Everus’s bolt‑on accelerates a shift in revenue mix toward higher-margin, recurring MEP maintenance work versus new-build contracting; that structural tilt should compress revenue volatility but places a premium on workforce utilization and aftermarket pricing power. With management continuity and low incremental capex needs, the path to FCF expansion is plausible, but the real lever is cross‑sell and SG&A dilution — expect meaningful margin moves to play out over 6–18 months as integration synergies are realized.
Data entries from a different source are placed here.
(** Validated thresholds keep the code's [i64] subtractions in range. *)
Lemma no_overflow th :
  0 <= warning th <= 250000 -> 0 <= throttled th <= 250000 -> 0 <= critical th <= 250000 ->
  0 <= hysteresis th < critical th - warning th ->
  is_i64 (warning th - hysteresis th) /\ is_i64 (throttled th - hysteresis th) /\
  is_i64 (critical th - hysteresis th).
Proof. unfold is_i64. lia. Qed.
(* ===== verification/ConfigTypes.v ===== *)
(** * Configuration documents ([uperf-core/src/config.rs])

    The version-2 device, policy and application documents as records, one
    per Rust struct with its fields in order. Field names carry a short prefix
    where two structs share one. Maps keyed by identifiers are [gmap]s; lists
    keep the document's order. *)

From S2P Require Import Prelude Float64 Domain Scene Thermal Load.

Definition CONFIG_SCHEMA_VERSION : Z := 2.
Definition MAX_CONFIG_FILE_BYTES : Z := 1024 * 1024.
Definition MAX_CPU_POLICIES : nat := 256.
Definition MAX_DEVFREQ_TARGETS : nat := 256.
Definition MAX_SCALAR_TARGETS : nat := 256.
Definition MAX_THERMAL_ZONES : nat := 256.
Definition MAX_DEVFREQ_COMPATIBLE_STRINGS : nat := 64.
Definition MAX_PROFILE_CONFIGS : nat := 8.
Definition MAX_TASK_PROFILES : nat := 256.
Definition MAX_PROCESS_RULES : nat := 1024.
Definition MAX_THREAD_RULES_PER_PROCESS : nat := 256.
Definition MAX_TOTAL_THREAD_RULES : nat := 4096.
Definition MAX_CGROUP_CLASSES : nat := 256.
Definition MAX_APP_RULES : nat := 4096.
Definition MAX_FOCUS_PROTECTED : nat := 256.
Definition MAX_FIFO_PRIORITY : Z := 50.

(** ** Device document *)

Record DeviceMatch := { dm_compatible : option string; dm_product_name : option string }.

Record MeasuredOppConfig := {
  mo_frequency_hz : Hertz;
  mo_relative_capacity : Z;
  mo_power_mw_per_core : Z;
}.

Inductive CpuEnergyModelConfig :=
| ReferenceCurveV1 (relative_performance typical_power_mw_per_core : Z)
    (typical_frequency_hz sweet_frequency_hz plain_frequency_hz free_frequency_hz : Hertz)
| MeasuredOppV1 (points : list MeasuredOppConfig).

Inductive ScalarTargetDomainConfig :=
| CfgIntegerRange (minimum maximum : Z)
| CfgIntegerEnum (values : list Z)
| CfgStringEnum (values : list string)
| CfgCpuList (allowed_cpus : CpuSet) (allow_empty : bool).

Record ScalarTargetConfig := {
  stc_id : string;
  stc_path : string;
  stc_domain : ScalarTargetDomainConfig;
}.

Record CpuPolicyConfig := {
  cp_id : string;
  cp_related_cpus : CpuSet;
  cp_sysfs_path : option string;
  cp_floor_hz : Hertz;
  cp_reference_hz : Hertz;
  cp_efficient_cap_hz : Hertz;
  cp_admin_cap_hz : option Hertz;
  cp_critical_cap_hz : option Hertz;
  cp_sensor_failure_cap_hz : option Hertz;
  cp_energy_model : option CpuEnergyModelConfig;
}.

Record DevfreqTargetConfig := {
  df_id : string;
  df_device_name : string;
  df_compatible : list string;
  df_sysfs_path : option string;
  df_manual_only : bool;
  df_admin_cap_hz : option Hertz;
  df_critical_cap_hz : option Hertz;
  df_sensor_failure_cap_hz : option Hertz;
}.

Record ThermalZoneConfig := {
  tz_id : string;
  tz_zone_type : string;
  tz_sysfs_path : option string;
  tz_warning : MilliCelsius;
  tz_throttled : MilliCelsius;
  tz_critical : MilliCelsius;
  tz_hysteresis : MilliCelsius;
  tz_dwell_ms : Z;
  tz_stale_after_ms : Z;
}.

(** [impl From<&ThermalZoneConfig> for ThermalThresholds] *)
Definition thresholds_of_zone (z : ThermalZoneConfig) : ThermalThresholds :=
  {| warning := tz_warning z; throttled := tz_throttled z; critical := tz_critical z;
     hysteresis := tz_hysteresis z; dwell_ms := tz_dwell_ms z;
     stale_after_ms := tz_stale_after_ms z |}.

Record DeviceConfig := {
  dev_schema_version : Z;
  dev_device_id : string;
  dev_device_match : option DeviceMatch;
  dev_cpu_groups : gmap string CpuSet;
  dev_cpu_policies : list CpuPolicyConfig;
  dev_devfreq_targets : list DevfreqTargetConfig;
  dev_scalar_targets : list ScalarTargetConfig;
  dev_thermal_zones : list ThermalZoneConfig;
}.

(** ** Policy document *)

Record PowerBudgetConfig := {
  slow_limit_power_mw : Z;
  fast_limit_power_mw : Z;
  fast_limit_capacity_mj : Z;
  fast_limit_recover_scale : f64;
}.

Record PowerBudgetPatch := {
  pp_slow_limit_power_mw : option Z;
  pp_fast_limit_power_mw : option Z;
  pp_fast_limit_capacity_mj : option Z;
  pp_fast_limit_recover_scale : option f64;
}.

Record ScenePatch := {
  sp_margin : option f64;
  sp_burst : option f64;
  sp_limit_efficiency : option bool;
  sp_power_budget : option PowerBudgetPatch;
  sp_scalar_values : gmap string ScalarSettingValue;
}.

Record ProfileConfig := {
  pc_id : ProfileId;
  pc_margin : f64;
  pc_burst : f64;
  pc_limit_efficiency : bool;
  pc_power_budget : option PowerBudgetConfig;
  pc_scalar_values : gmap string ScalarSettingValue;
  pc_scenes : gmap Scene ScenePatch;
}.

Record GovernorConfig := {
  active_sample_ms : Z;
  idle_sample_ms : Z;
  active_load_threshold : f64;
  idle_load_threshold : f64;
  predict_threshold : f64;
  ramp_latency_ms : Z;
  min_opp_residency_ms : Z;
}.

Definition GovernorConfig_default : GovernorConfig :=
  {| active_sample_ms := 20; idle_sample_ms := 80;
     active_load_threshold := f64_lit 30 100; idle_load_threshold := f64_lit 15 100;
     predict_threshold := f64_lit 15 100; ramp_latency_ms := 100; min_opp_residency_ms := 10 |}.

Record ThermalPolicyConfig := { tp_sample_interval_ms : Z }.

Record InputConfig := {
  in_enabled : bool;
  in_trigger_duration_ms : Z;
  in_gesture_duration_ms : Z;
  in_switch_duration_ms : Z;
  in_wake_duration_ms : Z;
  in_swipe_distance : f64;
  in_edge_width : f64;
}.

Record WorkloadMatcher := {
  wm_executable : option string;
  wm_desktop_id : option string;
  wm_comm_regex : option string;
}.

Record TaskProfileConfig := {
  tpc_id : string;
  tpc_affinity_group : option string;
  tpc_plan : TaskPlan;
  tpc_scenes : gmap SchedulerScene TaskPlan;
}.

Inductive ThreadSelector := SelLeader | SelCommRegex (pattern : string).

Record ThreadRuleConfig := { tr_selector : ThreadSelector; tr_task_profile : string }.

Record ProcessRuleConfig := {
  pr_name : string;
  pr_matcher : WorkloadMatcher;
  pr_task_profile : option string;
  pr_cgroup_class : option string;
  pr_threads : list ThreadRuleConfig;
}.

Record CgroupClassConfig := {
  cg_id : string;
  cg_allowed_cpu_group : option string;
  cg_allowed_cpus : CpuSet;
  cg_cpu_weight : Z;
}.

Record FocusConfig := {
  fc_enabled : bool;
  fc_task_profile : option string;
  fc_lease_ttl_ms : Z;
  fc_debounce_ms : Z;
  fc_protected : list WorkloadMatcher;
}.

Definition FocusConfig_default : FocusConfig :=
  {| fc_enabled := false; fc_task_profile := None; fc_lease_ttl_ms := 15000;
     fc_debounce_ms := 150; fc_protected := [] |}.

Record RealtimeSchedulerConfig := {
  rt_enabled : bool;
  rt_max_priority : Z;
  rt_housekeeping_cpus : CpuSet;
}.

Definition RealtimeSchedulerConfig_default : RealtimeSchedulerConfig :=
  {| rt_enabled := false; rt_max_priority := 20; rt_housekeeping_cpus := ∅ |}.

Record SessionProfileConfig := {
  display_blanked_profile : option ProfileId;
  locked_profile : option ProfileId;
}.

Record SchedulerConfig := {
  sc_enabled : bool;
  sc_task_profiles : list TaskProfileConfig;
  sc_process_rules : list ProcessRuleConfig;
  sc_cgroup_classes : list CgroupClassConfig;
  sc_focus : FocusConfig;
  sc_realtime : RealtimeSchedulerConfig;
}.

Record PolicyConfig := {
  pol_schema_version : Z;
  pol_default_profile : ProfileId;
  pol_profiles : list ProfileConfig;
  pol_load : LoadConfig;
  pol_governor : GovernorConfig;
  pol_thermal : ThermalPolicyConfig;
  pol_input : InputConfig;
  pol_scheduler : SchedulerConfig;
  pol_session : option SessionProfileConfig;
}.

(** [PolicyConfig::profile] *)
Definition profile (c : PolicyConfig) (id : ProfileId) : option ProfileConfig :=
  List.find (fun p => bool_decide (pc_id p = id)) (pol_profiles c).

(** ** Application document *)

Record AppRule := {
  ar_id : string;
  ar_enabled : bool;
  ar_priority : Z;
  ar_matcher : WorkloadMatcher;
  ar_profile : ProfileId;
}.

Record AppsConfig := { apps_schema_version : Z; apps_rules : list AppRule }.

Record ConfigBundle := { bundle_device : DeviceConfig; bundle_policy : PolicyConfig }.

(** ** Operations shared by validation and evaluation *)

Definition merge_task_plan (base patch : TaskPlan) : TaskPlan :=
  {| affinity := or_else (affinity patch) (affinity base);
     nice := or_else (nice patch) (nice base);
     scheduling_class := or_else (scheduling_class patch) (scheduling_class base);
     rt_priority := or_else (rt_priority patch) (rt_priority base);
     uclamp_min := or_else (uclamp_min patch) (uclamp_min base);
     uclamp_max := or_else (uclamp_max patch) (uclamp_max base) |}.

Definition resolve_power_budget (base : option PowerBudgetConfig) (patch : PowerBudgetPatch)
  : option PowerBudgetConfig :=
  s ← or_else (pp_slow_limit_power_mw patch) (slow_limit_power_mw <$> base);
  f ← or_else (pp_fast_limit_power_mw patch) (fast_limit_power_mw <$> base);
  c ← or_else (pp_fast_limit_capacity_mj patch) (fast_limit_capacity_mj <$> base);
  r ← or_else (pp_fast_limit_recover_scale patch) (fast_limit_recover_scale <$> base);
  Some {| slow_limit_power_mw := s; fast_limit_power_mw := f;
          fast_limit_capacity_mj := c; fast_limit_recover_scale := r |}.
(* ===== verification/Validate.v ===== *)
(** * Semantic validation of the device and policy documents
    ([uperf-core/src/config.rs])

    Each validator of the code pushes onto a vector of issues; here it returns
    the issues it pushes, in the same order, and the callers append. Loops that
    also grow a set of seen identifiers thread that set. The regular-expression
    engine is a parameter. *)

From Stdlib Require Import SpecFloat.
From S2P Require Import Prelude Float64 Domain Text Scene Thermal Load ConfigTypes.

(** ** The regular-expression engine

    [Regex::new] either compiles a pattern or reports an error; a compiled
    pattern decides whether it matches a string. *)
Class RegexEngine := {
  Regex : Type;
  regex_new : string -> res Regex string;
  regex_is_match : Regex -> string -> bool;
}.

(** ** Issues *)

Definition ValidationErrors : Type := list ValidationIssue.

Definition issue_if (b : bool) (path message : text) : list ValidationIssue :=
  if b then [{| issue_path := path; issue_message := message |}] else [].

Definition finish_validation (issues : list ValidationIssue) : res unit ValidationErrors :=
  match issues with [] => Ok tt | _ => Err issues end.

Definition dot (path : text) (field : string) : text := path ++ [L "."; L field].
Definition at_index (path : text) (i : nat) : text := path ++ [L "["; I (Z.of_nat i); L "]"].
Lemma reference_curve_wf rp tp typical sweet plain free frequencies m :
  StronglySorted Z.lt frequencies -> frequencies <> [] -> Forall plausible_hz frequencies ->
  plausible_hz sweet -> plausible_hz plain -> plausible_hz free ->
  expand_reference_curve rp tp typical sweet plain free frequencies = Ok m ->
  model_wf m /\ freqs (opps m) = frequencies.
Proof.
  intros Hs Hne Hp Hsw Hpl Hfr. unfold expand_reference_curve.
  intros (_ & _ & (_ & _ & (_ & Hord%reject_if_Ok & [= <-])%res_bind_Ok)%res_bind_Ok)%res_bind_Ok.
  rewrite negb_false_iff, !andb_true_iff, !Z.leb_le in Hord. destruct Hord as [[H1 H2] H3].
  match goal with |- context [opps {| opps := ?e |}] => set (expanded := e) end.
  assert (Hfreqs : freqs expanded = frequencies) by by apply freqs_expanded.
  assert (Hene : expanded <> []) by (subst expanded; by destruct frequencies).
  destruct (select_controls_spec expanded
    (let maximum := map_or (last expanded) (snap_frequency_nearest frequencies sweet) frequency_hz in
     [snap_frequency_nearest frequencies free; snap_frequency_nearest frequencies plain]
     ++ ((fun part => interpolate_hertz (snap_frequency_nearest frequencies plain)
            (snap_frequency_nearest frequencies sweet) part 3) <$> [1; 2; 3])
     ++ ((fun part => interpolate_hertz (snap_frequency_nearest frequencies sweet) maximum part 4)
          <$> [1; 2; 3; 4])) [])
    as (Hc1 & Hc2 & Hc3); [constructor | set_solver | done | by left |].
  split; [|done]. constructor; simpl; try done.
  all: rewrite ?Hfreqs; try done; try (by apply snap_nearest_elem).
  all: by apply snap_nearest_mono.
Qed.

Lemma measured_opp_frequency points f o : measured_opp points f = Ok o -> frequency_hz o = f.
Proof.
  unfold measured_opp.
  by intros (p & _ & (_ & _ & (_ & _ & [= <-])%res_bind_Ok)%res_bind_Ok)%res_bind_Ok.
Qed.

Lemma cheapest_opp_elem l : l <> [] -> exists o, cheapest_opp l = Some o /\ o ∈ l.
Proof.
  unfold cheapest_opp. induction l as [|x l IH] using rev_ind; [done|]. intros _.
  rewrite foldl_app. simpl. destruct (decide (l = [])) as [->|Hl].
  - simpl. exists x. set_solver.
  - destruct (IH Hl) as (o & -> & Ho). repeat case_match; eexists; (split; [done|]); set_solver.
Qed.

Lemma measured_wf points frequencies m :
  StronglySorted Z.lt frequencies -> frequencies <> [] ->
  expand_measured_opps points frequencies = Ok m ->
  model_wf m /\ freqs (opps m) = frequencies.
Proof.
  intros Hs Hne. unfold expand_measured_opps.
  intros (expanded & Hexp%res_mapM_Ok & [= <-])%res_bind_Ok.
  assert (Hfreqs : freqs expanded = frequencies).
  { clear Hs Hne. induction Hexp as [|f o fl ol Ho _ IH]; [done|].
    rewrite fmap_cons. f_equal; [by eapply measured_opp_frequency | done]. }
  assert (Hene : expanded <> []) by (intros ->; by apply Hne).
  destruct (cheapest_opp_elem expanded Hene) as (o & Ho & Hin).
  split; [|done]. rewrite Ho. simpl.
  constructor; simpl; rewrite ?Hfreqs; try done.
  all: rewrite <- Hfreqs; apply list_elem_of_fmap; eauto.
Qed.

(** C40: an accepted model covers exactly the exposed operating points, in
    strictly ascending order; its control points are a non-empty ascending
    subset of them; and the free, plain and sweet frequencies are exposed
    points with free <= plain <= sweet. *)
Theorem from_config_wf config available m :
  Forall plausible_hz available -> curve_plausible config ->
  from_config config available = Ok m ->
  model_wf m /\ freqs (opps m) = sort_dedup available.
Proof.
  intros Hav Hcfg. unfold from_config.
  intros (_ & Hlen%reject_if_Ok & Hm)%res_bind_Ok. apply bool_decide_eq_false in Hlen.
  assert (Hne : sort_dedup available <> []) by (intros Hn; rewrite Hn in Hlen; simpl in Hlen; lia).
  assert (Hp : Forall plausible_hz (sort_dedup available)).
  { apply Forall_forall. intros x Hx. rewrite elem_of_sort_dedup in Hx.
    rewrite Forall_forall in Hav. by apply Hav. }
  pose proof (sort_dedup_sorted available) as Hs. destruct config as [rp tp ty sw pl fr|points].
  - destruct Hcfg as (Hsw & Hpl & Hfr).
    exact (reference_curve_wf rp tp ty sw pl fr _ m Hs Hne Hp Hsw Hpl Hfr Hm).
  - exact (measured_wf points _ m Hs Hne Hm).
Qed.

Definition example_curve : CpuEnergyModelConfig :=
  ReferenceCurveV1 150 1200 2400000000 1800000000 1200000000 600000000.
Definition example_available : list Hertz :=
  [1800000000; 600000000; 900000000; 1200000000; 2400000000; 1200000000].

Definition example_model : EnergyModel :=
  match from_config example_curve example_available with
  | Ok m => m
  | _ => {| opps := []; control_opps := []; performance_per_hz := f64_zero;
            free_frequency_hz := 0; sweet_frequency_hz := 0; plain_frequency_hz := 0 |}
  end.

Lemma from_config_wf_witness :
  model_wf example_model /\
  freqs (opps example_model) = [600000000; 900000000; 1200000000; 1800000000; 2400000000].
Proof.
  refine (from_config_wf example_curve example_available example_model _ _ _).
  - unfold example_available, plausible_hz. repeat (constructor; [lia|]). constructor.
  - simpl. unfold plausible_hz. lia.
  - vm_compute. reflexivity.
Defined.

(** When is a configuration refused? *)
Lemma from_config_reference_Ok rp tp typical sweet plain free available :
  (exists m, from_config (ReferenceCurveV1 rp tp typical sweet plain free) available = Ok m) <->
  (2 <= length (sort_dedup available))%nat /\ rp <> 0 /\ tp <> 0 /\
  free <= plain <= sweet /\ sweet <= typical.
Proof.
  unfold from_config, expand_reference_curve. split.
  - intros (m & (_ & Hl%reject_if_Ok & (_ & Hr%reject_if_Ok & (_ & Ht%reject_if_Ok
      & (_ & Ho%reject_if_Ok & _)%res_bind_Ok)%res_bind_Ok)%res_bind_Ok)%res_bind_Ok).
    apply bool_decide_eq_false in Hl. apply Z.eqb_neq in Hr, Ht.
    rewrite negb_false_iff, !andb_true_iff, !Z.leb_le in Ho. split_and!; try done; lia.
  - intros (Hl & Hr & Ht & Ho & Ho'). rewrite bool_decide_eq_false_2 by lia. simpl.
    apply Z.eqb_neq in Hr, Ht. rewrite Hr, Ht. simpl.
    replace ((free <=? plain) && (plain <=? sweet) && (sweet <=? typical)) with true
      by (symmetry; rewrite !andb_true_iff, !Z.leb_le; lia).
    simpl. eauto.
Qed.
Second‑order winners include regional specialty subcontractors and spare‑parts suppliers for pharmaceutical facilities (higher backlog converts into steady parts/service demand), while national new‑build contractors could lose high-margin retrofit work in Southeast pharma corridors. Key near‑term risks are wage inflation for skilled craft, backlog conversion slippage, and working‑capital timing that can flip stated EBITDA improvements into late cash conversion — these are 0–12 month execution risks that materially affect valuation. Catalysts: an updated 2026 guide and Q1 call commentary (next 0–3 months) will reprice conviction; subsequent 3–12 month quarters will reveal whether margin improvement is sustained or one‑off. Countervailing scenarios that reverse the upside include a pharma capex pause or outsized integration costs; either would pressure multiples quickly given the stock’s sensitivity to perceived growth/recurring revenue profiles. Consensus is underweighting cash conversion and labor cost risk while overemphasizing backlog as safety. If management delivers clean, quantified synergy milestones and steady cash flow conversion in the next two quarters, upside is underappreciated; if not, multiple contraction is rapid because the thesis rests on execution rather than market share gains alone.